What to work on:
Within the entries below, find every line that has the string "destruct", then copy it.
============================================================
Lemma push_front_seg fs b O :
  seg fs None O None -> NoDup (b :: O) -> Forall (bptr fs) (map Some (b :: O)) ->
  seg (push_front b fs) None (b :: O) None.
Proof.
  intros Hs Hnd Hb. unfold push_front. rewrite nx_set_pv, nx_set_nx_ne by done. set (h := nx fs None).
  apply NoDup_cons in Hnd as [HbO Hnd]. cbn [map] in Hb. apply Forall_cons in Hb as [Bb BO].
  assert (Hbm : Some b ∉ map Some O) by (rewrite list_elem_of_fmap; intros (x & [= <-] & Hx); done).
  assert (Hh : h = None /\ O = [] \/ h ∈ map Some O) by (by apply seg_head).
  assert (Hhb : h <> Some b) by (destruct Hh as [[-> _]|Hh]; [done|by intros ->]).
  assert (Bh : bptr fs h).
  { destruct Hh as [[-> _]|Hh]; [done|]. rewrite Forall_forall in BO. by apply BO. }
  cbn [seg]. split; [by rewrite nx_set_nx|]. split.
  { rewrite pv_set_nx, pv_set_pv_ne, pv_set_pv by (autorewrite with ringdb; congruence). done. }
  destruct O as [|o O]; cbn [seg map] in *.
  - destruct Hs as [Hs1 Hs2]. assert (h = None) as -> by done.
    rewrite nx_set_nx_ne, !nx_set_pv, nx_set_nx, pv_set_nx, pv_set_pv by (autorewrite with ringdb; done). done.
  - destruct Hs as (Hs1 & Hs2 & Hs). assert (h = Some o) as -> by done. rewrite not_elem_of_cons in Hbm.
    rewrite nx_set_nx_ne, !nx_set_pv, nx_set_nx, pv_set_nx, pv_set_pv by (autorewrite with ringdb; done).
    split; [done|]. split; [done|]. apply (seg_frame fs); [| |done].
    + intros z Hz. destruct (decide (z = None)) as [->|Hz0].
      { destruct Hz as [Hz|Hz]; [done|]. apply list_elem_of_fmap in Hz as (? & ? & _). done. }
      rewrite nx_set_nx_ne, !nx_set_pv by done. apply nx_set_nx_ne. intros ->. tauto.
    + apply NoDup_cons in Hnd as [HoO _]. intros z Hz. rewrite pv_set_nx, pv_set_pv_ne.
      * rewrite pv_set_pv_ne, pv_set_nx; [done|]. intros ->. destruct Hz; [done|tauto].
      * intros ->. destruct Hz as [|Hz]; [done|]. apply list_elem_of_fmap in Hz as (? & [= <-] & ?). done.
Qed.


(** ** The cache as a store of blocks *)

(** [bf] holds the contents of block [blk]. *)
Definition caches (blk : Z) (bf : buf) : bool :=
  (b_dev bf =? ROOTDEV) && (b_blockno bf =? blk) && negb (b_valid bf =? 0).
============================================================
Response:
  assert (Hhb : h <> Some b) by (destruct Hh as [[-> _]|Hh]; [done|by intros ->]).
  { destruct Hh as [[-> _]|Hh]; [done|]. rewrite Forall_forall in BO. by apply BO. }
  destruct O as [|o O]; cbn [seg map] in *.
  - destruct Hs as [Hs1 Hs2]. assert (h = None) as -> by done.
  - destruct Hs as (Hs1 & Hs2 & Hs). assert (h = Some o) as -> by done. rewrite not_elem_of_cons in Hbm.
    + intros z Hz. destruct (decide (z = None)) as [->|Hz0].
      { destruct Hz as [Hz|Hz]; [done|]. apply list_elem_of_fmap in Hz as (? & ? & _). done. }
      * rewrite pv_set_pv_ne, pv_set_nx; [done|]. intros ->. destruct Hz; [done|tauto].
      * intros ->. destruct Hz as [|Hz]; [done|]. apply list_elem_of_fmap in Hz as (? & [= <-] & ?). done.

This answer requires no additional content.